Pansteatitis, or yellow fat disease, is a physiological condition in which the body fat becomes inflamed.

==Presentations==
The condition has been found in cats, fish, herons, terrapins and Nile crocodiles, piscivores such as otters, cormorants, Pel's fishing-owls and fish eagles. The disorder is also regularly found in captive-bred animals fed on high fish diets, such as mink, pigs and poultry. It shows as a rubber-like hardening of fat reserves which then become unavailable for normal metabolism, resulting in extreme pain, loss of mobility and death.

==Causes==
It is thought to be brought about by any or a combination of a number of factors which include:
- Vitamin E deficiency
- Microcystin and nodularin poisoning, via inhibition of protein phosphatases
- Heavy metals and other fat-accumulated pollutants such as DDT, PCBs, PCDDs and brominated flame retardants
- Ingestion of affected animals
- Pathogens as yet unidentified

==Incidents==
In 2008 about 170 crocodile deaths in the Olifants Gorge on the Olifants, and in the Letaba Rivers in the eastern part of the Kruger National Park in South Africa, alerted rangers and researchers to a problem that may eventually reach epidemic proportions.

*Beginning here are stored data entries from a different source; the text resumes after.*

Definition frame_kind (frame : RemoteControlFrame) : string :=
  match frame with
  | RemoteControlFrame.RemoteHello _ _ _ => "remote_hello"
  | RemoteControlFrame.RemoteHelloAck _ _ _ => "remote_hello_ack"
  | RemoteControlFrame.RegisterRoute _ _ _ _ _ _ _ _ => "register_route"
  | RemoteControlFrame.RouteRegistered _ => "route_registered"
  | RemoteControlFrame.RegisterPresence _ _ _ _ _ _ _ _ => "register_presence"
  | RemoteControlFrame.PresenceRegistered _ _ => "presence_registered"
  | RemoteControlFrame.RegisterDeviceGrant _ _ _ _ _ _ _ => "register_device_grant"
  | RemoteControlFrame.DeviceGrantRegistered _ => "device_grant_registered"
  | RemoteControlFrame.ResolveRoute _ _ _ _ _ _ => "resolve_route"
  | RemoteControlFrame.RouteResolved _ _ _ _ => "route_resolved"
  | RemoteControlFrame.ReplacePushAddress _ _ _ _ _ _ _ => "replace_push_address"
  | RemoteControlFrame.PushAddressReplaced _ _ => "push_address_replaced"
  | RemoteControlFrame.DeletePushAddress _ _ _ _ _ _ => "delete_push_address"
  | RemoteControlFrame.PushAddressDeleted _ => "push_address_deleted"
  | RemoteControlFrame.WakeDevice _ _ _ _ _ _ _ => "wake_device"
  | RemoteControlFrame.WakeAccepted _ => "wake_accepted"
  | RemoteControlFrame.RevokeDeviceGrant _ _ _ _ _ _ => "revoke_device_grant"
  | RemoteControlFrame.DeviceGrantRevoked _ => "device_grant_revoked"
  | RemoteControlFrame.RemoteError _ _ _ => "remote_error"
  end.

Section validation.
Context `{Base64}.

(** [generate_remote_id] and [generate_remote_token], of the bytes that were drawn. *)
Definition generate_remote_id (random : list ascii) : string := b64_encode random.
Definition generate_remote_token (random : list ascii) : string := b64_encode random.

Definition validate_canonical_base64 (value : string) (expected_len : nat) : result unit TransportError :=
  let? decoded := ok_or (b64_decode value) TransportError.MalformedFrame in
  reject_if (negb (length decoded =? expected_len)%nat || bool_decide (b64_encode decoded ≠ value)) TransportError.MalformedFrame.

Definition validate_random_id (value : string) : result unit TransportError := validate_canonical_base64 value RANDOM_ID_BYTES.
Definition validate_token (value : string) : result unit TransportError := validate_canonical_base64 value TOKEN_BYTES.

Definition validate_operation (operation_id : string) (issued_at_ms : Z) : result unit TransportError :=
  validate_random_id operation_id ;?
  reject_if (issued_at_ms <? 0) TransportError.MalformedFrame.

Definition validate_device_operation (operation_id : string) (issued_at_ms : Z) (route_id device_slot_id access_token : string) :
    result unit TransportError :=
  validate_operation operation_id issued_at_ms ;?
  validate_random_id route_id ;?
  validate_random_id device_slot_id ;?
  validate_token access_token.

Definition RemoteControlFrame_validate (frame : RemoteControlFrame) : result unit TransportError :=
  reject_if (is_some_and (frame_request_id frame) (λ request_id, request_id =? 0)) TransportError.MalformedFrame ;?
  match frame with
  | RemoteControlFrame.RemoteHello _ remote_control_version max_frame_length
  | RemoteControlFrame.RemoteHelloAck _ remote_control_version max_frame_length =>
      reject_if (negb (remote_version_is_compatible remote_control_version)
                 || negb (max_frame_length =? MAX_REMOTE_CONTROL_FRAME_BYTES)) TransportError.VersionMismatch
  | RemoteControlFrame.RegisterPresence _ operation_id issued_at_ms route_id admin_token host_endpoint_id relay_url ttl_seconds =>
      validate_operation operation_id issued_at_ms ;?
      validate_random_id route_id ;?
      validate_token admin_token ;?
      validate_endpoint_id host_endpoint_id ;?
      validate_relay_url relay_url ;?
      reject_if (negb ((MIN_PRESENCE_TTL_SECONDS <=? ttl_seconds) && (ttl_seconds <=? MAX_PRESENCE_TTL_SECONDS))) TransportError.MalformedFrame
  | RemoteControlFrame.RegisterRoute _ operation_id issued_at_ms route_id route_hint admin_token host_endpoint_id relay_url =>
      validate_operation operation_id issued_at_ms ;?
      validate_random_id route_id ;?
      validate_random_id route_hint ;?
      validate_token admin_token ;?
      validate_endpoint_id host_endpoint_id ;?
      validate_relay_url relay_url
  | RemoteControlFrame.PresenceRegistered _ expires_at_ms
  | RemoteControlFrame.PushAddressReplaced _ expires_at_ms =>
      reject_if (expires_at_ms <? 0) TransportError.MalformedFrame
  | RemoteControlFrame.RegisterDeviceGrant _ operation_id issued_at_ms route_id device_slot_id access_token admin_token =>
      validate_operation operation_id issued_at_ms ;?
      validate_random_id route_id ;?
      validate_random_id device_slot_id ;?
      validate_token access_token ;?
      validate_token admin_token
  | RemoteControlFrame.ResolveRoute _ operation_id issued_at_ms route_id device_slot_id access_token
  | RemoteControlFrame.DeletePushAddress _ operation_id issued_at_ms route_id device_slot_id access_token =>
      validate_device_operation operation_id issued_at_ms route_id device_slot_id access_token
  | RemoteControlFrame.RouteResolved _ host_endpoint_id relay_url expires_at_ms =>
      validate_endpoint_id host_endpoint_id ;?
      validate_relay_url relay_url ;?
      reject_if (expires_at_ms <? 0) TransportError.MalformedFrame
  | RemoteControlFrame.ReplacePushAddress _ operation_id issued_at_ms route_id device_slot_id access_token address =>
      validate_device_operation operation_id issued_at_ms route_id device_slot_id access_token ;?
      WirePushAddress_validate address
  | RemoteControlFrame.RevokeDeviceGrant _ operation_id issued_at_ms route_id device_slot_id admin_token =>
      validate_operation operation_id issued_at_ms ;?
      validate_random_id route_id ;?
      validate_random_id device_slot_id ;?
      validate_token admin_token
  | RemoteControlFrame.WakeDevice _ operation_id issued_at_ms route_id device_slot_id admin_token wake_id =>
      validate_operation operation_id issued_at_ms ;?
      validate_random_id route_id ;?
      validate_random_id device_slot_id ;?
      validate_token admin_token ;?
      validate_random_id wake_id
  | RemoteControlFrame.RouteRegistered _
  | RemoteControlFrame.DeviceGrantRegistered _
  | RemoteControlFrame.PushAddressDeleted _
  | RemoteControlFrame.WakeAccepted _
  | RemoteControlFrame.DeviceGrantRevoked _
  | RemoteControlFrame.RemoteError _ _ _ => Ok tt
  end.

Dead and dying bottom-feeding catfish Clarias gariepinus that had ingested toxic pollutants such as heavy metals, had become an easy source of food for the crocodiles, with a resulting transfer of the toxins. With the onset of winter and lower temperatures, metabolism switches to fat reserves, at which time mortality peaks. These particular toxins are from the upper reaches of the river, originating from the industrial and mining complex in the Witbank and Middelburg area. Earlier, in 2007, at the Loskop Dam, higher in the Olifants River, crocodile deaths were linked to a mass die-off of fish after sewage pollution caused cyanobacterial blooms. The affected crocodiles had consumed masses of dead and dying fish. Cyanobacterial blooms (Anabaena spp.) are common in the stagnant water of dams, but do not occur in the flowing water of rivers. High autumnal mortality among migratory herons and caused by cyanobacterial blooms, is seen regularly in brackish impoundments at Chesapeake Bay in the United States.

The Massingir Dam in Mozambique, and just downstream of the Olifants Gorge, was constructed in the 1970s, but the country's civil war delayed installation of the sluice gates. The dam wall was raised and sluice gates installed in 2006, causing sediment to back up into the 8 km-long Olifants Gorge.